• [TASK PROMPT]: Your answer should be every line below that includes the word "record".

___ INFORMATION SHOWN

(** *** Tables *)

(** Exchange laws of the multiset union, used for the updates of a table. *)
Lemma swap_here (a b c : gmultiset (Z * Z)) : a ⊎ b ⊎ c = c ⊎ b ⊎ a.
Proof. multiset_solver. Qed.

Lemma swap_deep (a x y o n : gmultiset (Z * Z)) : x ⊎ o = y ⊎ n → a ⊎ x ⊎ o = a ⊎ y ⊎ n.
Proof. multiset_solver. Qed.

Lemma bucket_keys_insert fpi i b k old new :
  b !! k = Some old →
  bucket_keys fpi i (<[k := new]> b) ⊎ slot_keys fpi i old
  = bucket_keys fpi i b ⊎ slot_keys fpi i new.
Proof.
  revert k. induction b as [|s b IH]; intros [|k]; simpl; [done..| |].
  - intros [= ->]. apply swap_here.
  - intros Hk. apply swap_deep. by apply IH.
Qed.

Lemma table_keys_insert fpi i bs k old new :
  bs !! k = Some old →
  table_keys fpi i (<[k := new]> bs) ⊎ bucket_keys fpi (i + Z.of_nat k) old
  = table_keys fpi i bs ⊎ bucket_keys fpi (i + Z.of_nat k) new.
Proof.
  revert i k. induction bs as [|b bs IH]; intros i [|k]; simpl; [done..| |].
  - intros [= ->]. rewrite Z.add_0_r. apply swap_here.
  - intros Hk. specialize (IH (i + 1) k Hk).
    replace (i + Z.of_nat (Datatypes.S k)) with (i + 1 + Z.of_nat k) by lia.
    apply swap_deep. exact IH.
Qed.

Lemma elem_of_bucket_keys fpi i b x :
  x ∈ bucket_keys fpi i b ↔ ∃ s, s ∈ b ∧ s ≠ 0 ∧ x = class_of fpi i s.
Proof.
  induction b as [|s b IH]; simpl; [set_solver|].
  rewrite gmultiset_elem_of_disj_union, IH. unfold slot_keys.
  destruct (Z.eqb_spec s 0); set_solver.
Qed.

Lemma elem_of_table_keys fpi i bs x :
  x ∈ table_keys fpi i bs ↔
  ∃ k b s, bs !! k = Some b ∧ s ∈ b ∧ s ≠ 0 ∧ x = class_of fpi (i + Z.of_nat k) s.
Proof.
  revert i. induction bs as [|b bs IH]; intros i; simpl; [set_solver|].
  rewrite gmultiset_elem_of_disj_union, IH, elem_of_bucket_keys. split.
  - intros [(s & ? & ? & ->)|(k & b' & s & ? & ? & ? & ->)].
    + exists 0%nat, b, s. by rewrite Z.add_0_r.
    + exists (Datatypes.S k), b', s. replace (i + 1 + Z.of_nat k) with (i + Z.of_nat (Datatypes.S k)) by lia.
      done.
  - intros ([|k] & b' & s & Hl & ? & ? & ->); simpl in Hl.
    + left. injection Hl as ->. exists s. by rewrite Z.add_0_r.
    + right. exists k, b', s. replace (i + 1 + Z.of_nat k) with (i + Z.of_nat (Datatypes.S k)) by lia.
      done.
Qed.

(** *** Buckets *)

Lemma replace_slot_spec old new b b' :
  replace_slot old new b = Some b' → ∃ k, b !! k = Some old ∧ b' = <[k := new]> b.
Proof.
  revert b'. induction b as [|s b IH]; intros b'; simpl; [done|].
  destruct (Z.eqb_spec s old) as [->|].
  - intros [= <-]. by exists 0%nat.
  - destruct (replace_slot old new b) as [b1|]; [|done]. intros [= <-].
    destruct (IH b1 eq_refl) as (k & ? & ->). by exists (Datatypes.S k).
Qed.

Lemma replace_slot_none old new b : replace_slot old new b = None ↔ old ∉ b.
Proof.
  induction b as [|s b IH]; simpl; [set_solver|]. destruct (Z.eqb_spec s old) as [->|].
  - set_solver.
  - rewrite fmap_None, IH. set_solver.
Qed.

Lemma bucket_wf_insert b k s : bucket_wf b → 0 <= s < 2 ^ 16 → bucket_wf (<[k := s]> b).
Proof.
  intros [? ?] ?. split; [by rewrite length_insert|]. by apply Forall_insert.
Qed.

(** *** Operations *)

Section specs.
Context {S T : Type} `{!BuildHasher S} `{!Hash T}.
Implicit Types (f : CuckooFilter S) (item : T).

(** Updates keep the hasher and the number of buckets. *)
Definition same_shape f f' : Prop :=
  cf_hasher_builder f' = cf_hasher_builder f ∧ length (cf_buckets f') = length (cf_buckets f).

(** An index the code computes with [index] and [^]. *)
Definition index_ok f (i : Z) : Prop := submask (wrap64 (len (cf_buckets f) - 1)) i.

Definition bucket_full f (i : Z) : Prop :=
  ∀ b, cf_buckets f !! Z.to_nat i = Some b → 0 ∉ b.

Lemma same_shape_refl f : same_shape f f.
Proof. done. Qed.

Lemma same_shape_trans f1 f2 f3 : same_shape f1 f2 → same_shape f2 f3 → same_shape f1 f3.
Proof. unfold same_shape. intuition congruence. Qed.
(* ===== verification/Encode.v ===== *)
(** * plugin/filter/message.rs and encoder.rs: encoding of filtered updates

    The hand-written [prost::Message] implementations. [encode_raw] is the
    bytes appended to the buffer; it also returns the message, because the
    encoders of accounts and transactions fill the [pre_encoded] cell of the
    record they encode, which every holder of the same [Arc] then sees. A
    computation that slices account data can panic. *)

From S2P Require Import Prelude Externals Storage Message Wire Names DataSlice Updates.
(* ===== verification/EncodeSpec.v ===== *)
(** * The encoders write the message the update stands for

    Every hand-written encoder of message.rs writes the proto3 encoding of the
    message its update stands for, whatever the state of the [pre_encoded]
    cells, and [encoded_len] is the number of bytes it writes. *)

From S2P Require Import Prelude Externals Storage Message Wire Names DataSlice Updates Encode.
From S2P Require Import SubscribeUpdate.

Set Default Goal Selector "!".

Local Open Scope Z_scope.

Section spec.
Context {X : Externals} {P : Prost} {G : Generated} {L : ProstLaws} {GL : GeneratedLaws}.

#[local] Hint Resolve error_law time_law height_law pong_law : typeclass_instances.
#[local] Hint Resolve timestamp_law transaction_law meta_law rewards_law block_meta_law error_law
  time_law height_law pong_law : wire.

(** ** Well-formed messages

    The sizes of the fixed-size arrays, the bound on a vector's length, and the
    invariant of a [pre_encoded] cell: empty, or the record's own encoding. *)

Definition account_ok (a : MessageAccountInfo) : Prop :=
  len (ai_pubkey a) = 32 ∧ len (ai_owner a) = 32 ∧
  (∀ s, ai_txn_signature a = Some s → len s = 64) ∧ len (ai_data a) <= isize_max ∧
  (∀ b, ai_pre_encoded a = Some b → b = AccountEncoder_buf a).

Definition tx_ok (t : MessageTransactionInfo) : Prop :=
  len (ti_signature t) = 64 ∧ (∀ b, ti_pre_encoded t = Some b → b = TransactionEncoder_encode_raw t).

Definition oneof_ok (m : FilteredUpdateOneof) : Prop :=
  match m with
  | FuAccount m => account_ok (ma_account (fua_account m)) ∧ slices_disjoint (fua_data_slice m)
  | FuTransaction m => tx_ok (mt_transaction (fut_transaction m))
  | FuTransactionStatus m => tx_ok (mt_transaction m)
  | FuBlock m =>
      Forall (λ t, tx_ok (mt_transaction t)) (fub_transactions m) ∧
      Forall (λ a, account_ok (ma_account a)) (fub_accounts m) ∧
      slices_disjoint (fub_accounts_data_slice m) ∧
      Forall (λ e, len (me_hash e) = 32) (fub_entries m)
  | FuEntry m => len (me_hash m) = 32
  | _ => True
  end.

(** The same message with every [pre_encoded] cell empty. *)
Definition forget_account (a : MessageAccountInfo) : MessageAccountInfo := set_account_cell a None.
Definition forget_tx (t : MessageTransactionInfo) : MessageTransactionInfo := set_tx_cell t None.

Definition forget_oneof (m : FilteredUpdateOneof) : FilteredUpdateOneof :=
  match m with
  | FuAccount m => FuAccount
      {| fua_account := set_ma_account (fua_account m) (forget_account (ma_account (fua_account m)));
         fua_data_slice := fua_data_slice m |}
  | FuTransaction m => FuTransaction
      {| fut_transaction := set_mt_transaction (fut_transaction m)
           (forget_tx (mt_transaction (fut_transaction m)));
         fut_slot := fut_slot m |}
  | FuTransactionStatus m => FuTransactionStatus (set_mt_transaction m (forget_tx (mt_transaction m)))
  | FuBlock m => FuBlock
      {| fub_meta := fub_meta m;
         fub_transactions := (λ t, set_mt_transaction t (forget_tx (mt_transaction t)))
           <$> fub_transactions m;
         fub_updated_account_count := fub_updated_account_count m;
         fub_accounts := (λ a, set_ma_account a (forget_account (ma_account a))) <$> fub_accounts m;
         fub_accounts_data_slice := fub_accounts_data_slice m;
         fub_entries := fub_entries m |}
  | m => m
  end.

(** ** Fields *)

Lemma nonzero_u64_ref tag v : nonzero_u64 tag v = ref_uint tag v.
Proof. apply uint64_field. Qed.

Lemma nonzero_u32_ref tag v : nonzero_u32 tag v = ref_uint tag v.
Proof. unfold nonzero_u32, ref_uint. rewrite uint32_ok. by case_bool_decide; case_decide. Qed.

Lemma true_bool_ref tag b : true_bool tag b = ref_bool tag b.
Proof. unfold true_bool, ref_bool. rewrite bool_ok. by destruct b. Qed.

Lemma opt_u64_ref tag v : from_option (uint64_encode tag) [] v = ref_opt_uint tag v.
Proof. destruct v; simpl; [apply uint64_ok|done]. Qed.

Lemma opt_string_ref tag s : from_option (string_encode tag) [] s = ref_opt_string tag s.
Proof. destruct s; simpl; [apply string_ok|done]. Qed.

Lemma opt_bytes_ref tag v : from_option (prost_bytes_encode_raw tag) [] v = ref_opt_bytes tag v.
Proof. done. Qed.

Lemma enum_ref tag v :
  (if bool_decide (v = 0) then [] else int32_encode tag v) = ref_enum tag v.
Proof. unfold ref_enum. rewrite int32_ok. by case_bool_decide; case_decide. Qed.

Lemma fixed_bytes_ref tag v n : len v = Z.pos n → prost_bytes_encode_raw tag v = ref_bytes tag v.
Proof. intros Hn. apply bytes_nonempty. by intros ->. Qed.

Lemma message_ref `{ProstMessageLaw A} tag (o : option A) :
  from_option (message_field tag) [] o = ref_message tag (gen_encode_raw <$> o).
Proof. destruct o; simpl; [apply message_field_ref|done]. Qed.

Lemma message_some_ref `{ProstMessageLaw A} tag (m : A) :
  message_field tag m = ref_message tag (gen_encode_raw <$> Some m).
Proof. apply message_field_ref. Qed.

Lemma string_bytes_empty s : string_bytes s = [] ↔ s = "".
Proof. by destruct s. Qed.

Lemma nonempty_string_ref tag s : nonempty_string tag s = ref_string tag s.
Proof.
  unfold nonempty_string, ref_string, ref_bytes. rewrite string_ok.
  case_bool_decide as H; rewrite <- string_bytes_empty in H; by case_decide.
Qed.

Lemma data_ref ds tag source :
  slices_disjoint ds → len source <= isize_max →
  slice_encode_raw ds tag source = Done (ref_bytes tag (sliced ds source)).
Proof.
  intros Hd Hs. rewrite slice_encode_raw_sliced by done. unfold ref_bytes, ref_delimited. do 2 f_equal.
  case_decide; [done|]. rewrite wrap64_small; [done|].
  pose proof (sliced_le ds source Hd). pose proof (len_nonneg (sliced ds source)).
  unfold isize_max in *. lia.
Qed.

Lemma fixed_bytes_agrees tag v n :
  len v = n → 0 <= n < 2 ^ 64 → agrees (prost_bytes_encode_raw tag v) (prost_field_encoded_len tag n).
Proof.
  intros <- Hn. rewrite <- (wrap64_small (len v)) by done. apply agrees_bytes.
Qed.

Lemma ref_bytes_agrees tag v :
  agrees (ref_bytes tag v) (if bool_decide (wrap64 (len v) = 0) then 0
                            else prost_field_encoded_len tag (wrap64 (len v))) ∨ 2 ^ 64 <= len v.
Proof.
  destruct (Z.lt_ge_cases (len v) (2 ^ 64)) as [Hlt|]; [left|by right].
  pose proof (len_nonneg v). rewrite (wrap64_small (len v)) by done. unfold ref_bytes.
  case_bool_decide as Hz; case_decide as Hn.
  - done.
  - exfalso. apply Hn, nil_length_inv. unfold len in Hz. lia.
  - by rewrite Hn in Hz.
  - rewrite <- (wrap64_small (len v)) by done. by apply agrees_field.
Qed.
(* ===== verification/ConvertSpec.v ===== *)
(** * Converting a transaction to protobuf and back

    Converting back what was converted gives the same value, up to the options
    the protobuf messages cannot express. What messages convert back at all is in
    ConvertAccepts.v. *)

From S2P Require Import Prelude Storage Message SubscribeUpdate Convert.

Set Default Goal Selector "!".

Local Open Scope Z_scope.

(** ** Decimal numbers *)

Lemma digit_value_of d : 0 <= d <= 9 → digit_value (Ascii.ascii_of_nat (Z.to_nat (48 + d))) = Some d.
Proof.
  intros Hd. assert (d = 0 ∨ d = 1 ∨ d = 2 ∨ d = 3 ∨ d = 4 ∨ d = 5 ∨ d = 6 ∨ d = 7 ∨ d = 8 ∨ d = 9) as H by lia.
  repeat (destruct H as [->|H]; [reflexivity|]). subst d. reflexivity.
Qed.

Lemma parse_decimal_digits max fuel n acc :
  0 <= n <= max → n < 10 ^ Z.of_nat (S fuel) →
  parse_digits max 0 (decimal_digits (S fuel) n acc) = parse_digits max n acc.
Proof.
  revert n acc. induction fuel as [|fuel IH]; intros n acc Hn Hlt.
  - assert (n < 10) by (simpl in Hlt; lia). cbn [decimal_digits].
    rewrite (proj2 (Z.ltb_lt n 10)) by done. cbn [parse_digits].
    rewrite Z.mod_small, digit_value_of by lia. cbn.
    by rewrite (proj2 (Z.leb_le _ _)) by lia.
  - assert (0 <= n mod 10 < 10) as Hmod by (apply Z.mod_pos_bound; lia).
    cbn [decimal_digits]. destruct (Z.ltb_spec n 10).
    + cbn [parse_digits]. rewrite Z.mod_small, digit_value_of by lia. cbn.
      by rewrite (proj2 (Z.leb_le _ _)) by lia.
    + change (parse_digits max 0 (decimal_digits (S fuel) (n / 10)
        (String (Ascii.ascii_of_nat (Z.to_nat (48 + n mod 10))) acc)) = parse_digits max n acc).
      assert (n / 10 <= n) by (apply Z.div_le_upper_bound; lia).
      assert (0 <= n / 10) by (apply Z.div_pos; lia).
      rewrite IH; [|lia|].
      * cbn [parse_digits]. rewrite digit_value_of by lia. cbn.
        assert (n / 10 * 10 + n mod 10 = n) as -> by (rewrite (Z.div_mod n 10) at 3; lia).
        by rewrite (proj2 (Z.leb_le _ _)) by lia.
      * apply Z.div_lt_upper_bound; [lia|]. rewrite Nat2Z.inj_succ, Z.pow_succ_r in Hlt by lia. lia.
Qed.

______

• [RESULT OF THIS TASK]:
    record they encode, which every holder of the same [Arc] then sees. A
    invariant of a [pre_encoded] cell: empty, or the record's own encoding. *)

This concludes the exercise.